DATA SUPPLIED »
·····

(** A method that keeps the pin, leaves the angle in range and configures no
    period keeps the world consistent. *)
Lemma consistent_update (w : World) (r : ref) (this this1 : Servo) (b1 : Board) :
  consistent w -> heap w !! r = Some this ->
  pin this1 = pin this -> in_range (currentAngle this1) ->
  (forall p, period_configs p (log b1) = period_configs p (log (w_board w))) ->
  consistent {| heap := <[r := this1]> (heap w); servos := servos w; w_board := b1 |}.
Proof.
  intros ([B I] & Sz & Ob & Pc) H Pin R Per.
  split; [split|split; [|split]]; cbn.
  - intros p r' E. rewrite length_insert. apply (B p r' E).
  - exact I.
  - rewrite length_insert. exact Sz.
  - intros r' sv. destruct (decide (r = r')) as [<-|N].
    + rewrite list_lookup_insert_eq by (apply lookup_lt_is_Some; eauto).
      intros [= <-]. rewrite Pin. split; [apply (Ob r this H) | exact R].
    + rewrite list_lookup_insert_ne by exact N. apply Ob.
  - intros p. rewrite Per. apply Pc.
Qed.

Lemma consistent_connect (p : AnalogPin) (w : World) :
  consistent w -> consistent (snd (connectServo p w)).
Proof.
  intros C. pose proof C as (W & Sz & Ob & Pc).
  split; [apply connectServo_wf; exact W|].
  destruct (servos w !! p) as [r|] eqn:E.
  - rewrite (connectServo_known p r w E).
    split; [exact Sz | split; [exact Ob | exact Pc]].
  - rewrite (connectServo_new p w E). cbn. split; [|split].
    + rewrite length_app, map_size_insert_None by exact E. cbn. lia.
    + intros r sv H. apply lookup_app_Some in H.
      destruct H as [H | [L H]].
      * destruct (Ob r sv H) as [K R]. split; [|exact R].
        assert (N : p <> pin sv) by (intros Hp; unfold ref in *; congruence).
        rewrite lookup_insert_ne by exact N. exact K.
      * destruct (r - length (heap w))%nat as [|n] eqn:D; [|discriminate].
        injection H as <-. cbn [pin currentAngle].
        rewrite lookup_insert_eq. split; [f_equal; lia|].
        unfold in_range. lra.
    + intros q. rewrite period_configs_app, Pc. cbn [period_configs].
      destruct (decide (p = q)) as [<-|N].
      * rewrite lookup_insert_eq, E, Z.eqb_refl. reflexivity.
      * rewrite lookup_insert_ne by exact N.
        replace (Z.eqb q p) with false by (symmetry; apply Z.eqb_neq; congruence).
        destruct (servos w !! q); reflexivity.
Qed.

Lemma Servo_sweep_periods (fuel : nat) (button : nat -> bool)
    (s e sp cy : Q) (this this1 : Servo) (b b1 : Board) (p : AnalogPin) :
  Servo_sweep fuel button s e sp cy this b = Some (this1, b1) ->
  period_configs p (log b1) = period_configs p (log b).
Proof.
  unfold Servo_sweep, Servo_sweep_run. intros H.
  destruct (sweep_loop fuel _ _ _ _ _ _) as [st|] eqn:E; [|discriminate].
  destruct (sweep_loop_trace _ _ _ _ _ _ _ _ E) as (k & _ & _ & _ & L & _).
  injection H as <- <-. cbn [l_board l_this l_vars] in L.
  rewrite L, period_configs_app, period_configs_sweep. lia.
Qed.

Lemma run_wcall_more_fuel (fuel fuel' : nat) (button : nat -> bool) (c : WCall)
    (w w' : World) :
  run_wcall fuel button c w = Some w' -> (fuel <= fuel')%nat ->
  run_wcall fuel' button c w = Some w'.
Proof.
  destruct c as [p | r a | r s e sp cy | r | r]; cbn [run_wcall]; auto.
  unfold sweep. destruct (heap w !! r) as [this|]; [|auto].
  destruct (Servo_sweep fuel _ _ _ _ _ _ _) as [[this1 b1]|] eqn:E; [|discriminate].
  intros H L. rewrite (Servo_sweep_more_fuel _ _ _ _ _ _ _ _ _ _ E L). exact H.
Qed.

Lemma run_world_more_fuel (fuel fuel' : nat) (button : nat -> bool)
    (cs : list WCall) (w w' : World) :
  run_world fuel button cs w = Some w' -> (fuel <= fuel')%nat ->
  run_world fuel' button cs w = Some w'.
Proof.
  revert w. induction cs as [|c cs IH]; intros w; cbn [run_world]; auto.
  destruct (run_wcall fuel button c w) as [w1|] eqn:E; [|discriminate].
  intros H L. rewrite (run_wcall_more_fuel _ _ _ _ _ _ E L). apply IH; assumption.
Qed.

Lemma run_wcall_consistent (button : nat -> bool) (c : WCall) (w : World) :
  consistent w ->
  exists fuel w', run_wcall fuel button c w = Some w' /\ consistent w'.
Proof.
  intros C. destruct c as [p | r a | r s e sp cy | r | r]; cbn [run_wcall].
  - exists 0%nat. eexists. split; [reflexivity|]. apply consistent_connect, C.
  - exists 0%nat. eexists. split; [reflexivity|]. unfold setAngle.
    destruct (heap w !! r) as [this|] eqn:H; [|exact C].
    apply (consistent_update w r this); auto.
    + apply in_range_constrain.
    + intros p. cbn. rewrite period_configs_app. cbn. lia.
  - unfold sweep. destruct (heap w !! r) as [this|] eqn:H;
      [|exists 0%nat; eexists; split; [reflexivity | exact C]].
    destruct (Servo_sweep_run_returns button s e sp cy this (w_board w)) as (st & L).
    exists (361 * Z.to_nat (cycles_wanted cy))%nat.
    assert (S : Servo_sweep (361 * Z.to_nat (cycles_wanted cy)) button s e sp cy
                  this (w_board w) = Some (l_this st, l_board st))
      by (unfold Servo_sweep; rewrite L; reflexivity).
    rewrite S. eexists. split; [reflexivity|].
    assert (R : in_range (currentAngle this))
      by (destruct C as (_ & _ & Ob & _); apply (Ob r this H)).
    apply (consistent_update w r this); auto.
    + apply (Servo_sweep_in_range _ _ _ _ _ _ _ _ _ _ S R).
    + apply (Servo_sweep_in_range _ _ _ _ _ _ _ _ _ _ S R).
    + intros p. apply (Servo_sweep_periods _ _ _ _ _ _ _ _ _ _ p S).
  - exists 0%nat. eexists. split; [reflexivity|]. unfold stop.
    destruct (heap w !! r) as [this|] eqn:H; [|exact C].
    apply (consistent_update w r this); auto.
    + cbn. destruct C as (_ & _ & Ob & _). apply (Ob r this H).
    + intros p. cbn. rewrite period_configs_app. cbn. lia.
  - exists 0%nat. eexists. split; [reflexivity | exact C].
Qed.

Lemma run_world_consistent (button : nat -> bool) (cs : list WCall) (w : World) :
  consistent w ->
  exists fuel w', run_world fuel button cs w = Some w' /\ consistent w'.
Proof.
  revert w. induction cs as [|c cs IH]; intros w C.
  - exists 0%nat, w. split; [reflexivity | exact C].
  - destruct (run_wcall_consistent button c w C) as (f1 & w1 & E1 & C1).
    destruct (IH w1 C1) as (f2 & w2 & E2 & C2).
    exists (f1 + f2)%nat, w2. split; [|exact C2]. cbn [run_world].
    rewrite (run_wcall_more_fuel f1 (f1 + f2) _ _ _ _ E1) by lia.
    apply (run_world_more_fuel f2); [exact E2 | lia].
Qed.

(** X11. An exported call drives the pin its controller was connected with:
    for the controller registered for pin [p], [setAngle] writes one servo
    pulse to [p] and [stop] one zero analog write to [p], and nothing to any
    other pin; the angle read back is the clamped one after [setAngle] and
    unchanged after [stop]. *)
Theorem calls_drive_registered_pin (w : World) (p : AnalogPin) (r : ref) (a : Q) :
  consistent w -> servos w !! p = Some r ->
  log (w_board (setAngle r a w))
    = log (w_board w) ++ [ServoWritePin p (angleToPulse (Math_constrain a 0 180))] /\
  getAngle r (setAngle r a w) = Some (Math_constrain a 0 180) /\
  log (w_board (stop r w)) = log (w_board w) ++ [AnalogWritePin p 0] /\
  getAngle r (stop r w) = getAngle r w /\
  is_Some (getAngle r w).
Proof.
  intros ([B I] & Sz & Ob & Pc) H.
  destruct (lookup_lt_is_Some_2 (heap w) r (B p r H)) as [sv Hsv].
  destruct (Ob r sv Hsv) as [K R].
  assert (P : pin sv = p) by (apply (I _ _ r K H)).
  unfold setAngle, stop, getAngle, ref in *. rewrite Hsv. cbn.
  rewrite !list_lookup_insert_eq by (apply lookup_lt_is_Some; eauto).
  rewrite P. repeat split; eauto.
Qed.

Lemma calls_drive_registered_pin_witness :
  log (w_board (setAngle 0%nat 200 (snd (connectServo 5%Z World_init))))
    = log (w_board (snd (connectServo 5%Z World_init)))
      ++ [ServoWritePin 5%Z (angleToPulse (Math_constrain 200 0 180))].
Proof.
  apply (calls_drive_registered_pin (snd (connectServo 5%Z World_init)) 5%Z 0%nat 200).
  - apply consistent_connect, consistent_init.
  - reflexivity.
Defined.

(** ** Where a completed sweep rests *)

(** In exact arithmetic on finite numbers.
    A sweep with the clamped start below the clamped end that runs to
    completion (the button never pressed) leaves the servo at the far end,
    not back at the start: the stored angle is less than one degree below
    the end angle, and never the end angle itself. *)
Lemma ascending_sweep_rests_near_end_exact (fuel : nat)
    (startAngle endAngle speed cycles : Q) (this : Servo) (b : Board) (st : Loop) :
  Math_constrain startAngle 0 ANGLE_RANGE < Math_constrain endAngle 0 ANGLE_RANGE ->
  Servo_sweep_run fuel never_pressed startAngle endAngle speed cycles this b = Some st ->
  let e := Math_constrain endAngle 0 ANGLE_RANGE in
  e - 1 <= Servo_getAngle (l_this st) /\ Servo_getAngle (l_this st) < e /\
  forward (l_vars st) = false.
Proof.
  intros Lt Run e. set (s := Math_constrain startAngle 0 ANGLE_RANGE) in *.
  fold e in Lt.
  pose proof (in_range_constrain startAngle) as Rs.
  pose proof (in_range_constrain endAngle) as Re. fold s in Rs. fold e in Re.
  unfold Servo_sweep_run in Run. fold s e in Run.
  destruct (sweep_loop_trace _ _ _ _ _ _ _ _ Run)
    as (k & _ & Kv & _ & _ & Kr & Ke & Ks).
  cbn [l_vars l_board l_this] in *.
  destruct k as [|j].
  { destruct Ke as [Ke | (j & Hj & _)]; [|discriminate].
    cbn [advance_n] in Ke. rewrite running_init in Ke. discriminate. }
  destruct Ke as [Ke | (j' & _ & Kj)]; [|discriminate].
  destruct (Kr j ltac:(lia)) as [Rj _].
  destruct Ks as (_ & _ & A).
  rewrite advance_n_S in Ke, Kv.
  set (v := advance_n s e j (sweep_init s e)) in *.
  assert (T : Tight s e v).
  { apply advance_n_inv; [apply tight_advance|].
    left. unfold sweep_init; cbn [forward step current].
    case_lt; [repeat split; lra | lra]. }
  assert (Fire : forward v = true /\ forward (sweep_advance s e v) = false).
  { destruct (sweep_advance_cases s e v) as [(F & F1 & _) | [(_ & _ & C) | (_ & C)]];
      [split; assumption | |];
      rewrite (running_eq _ _ _ C) in Ke; congruence. }
  destruct Fire as [F F1].
  destruct T as [(_ & St & Lo & Hi) | (F' & _)]; [|congruence].
  assert (B : e <= current v + 1).
  { revert F1. unfold sweep_advance. rewrite F, St.
    destruct (at_bound s e (current v + 1)) eqn:B; cbn [forward]; [|discriminate].
    intros _. apply at_bound_iff in B. destruct B; lra. }
  rewrite Kv. split; [|split; [|exact F1]]; unfold Servo_getAngle; rewrite A.
  - destruct Re as [E0 E180]. unfold Math_constrain, ANGLE_RANGE.
    repeat case_lt; lra.
  - apply constrain_lt; [exact Re | destruct Rs; lra | exact Hi].
Qed.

·····

WHAT THIS TASK INVOLVES » Among the lines of these entries, find those that contain "stop". Give their number and nothing else.

SOLVED PROBLEM » 6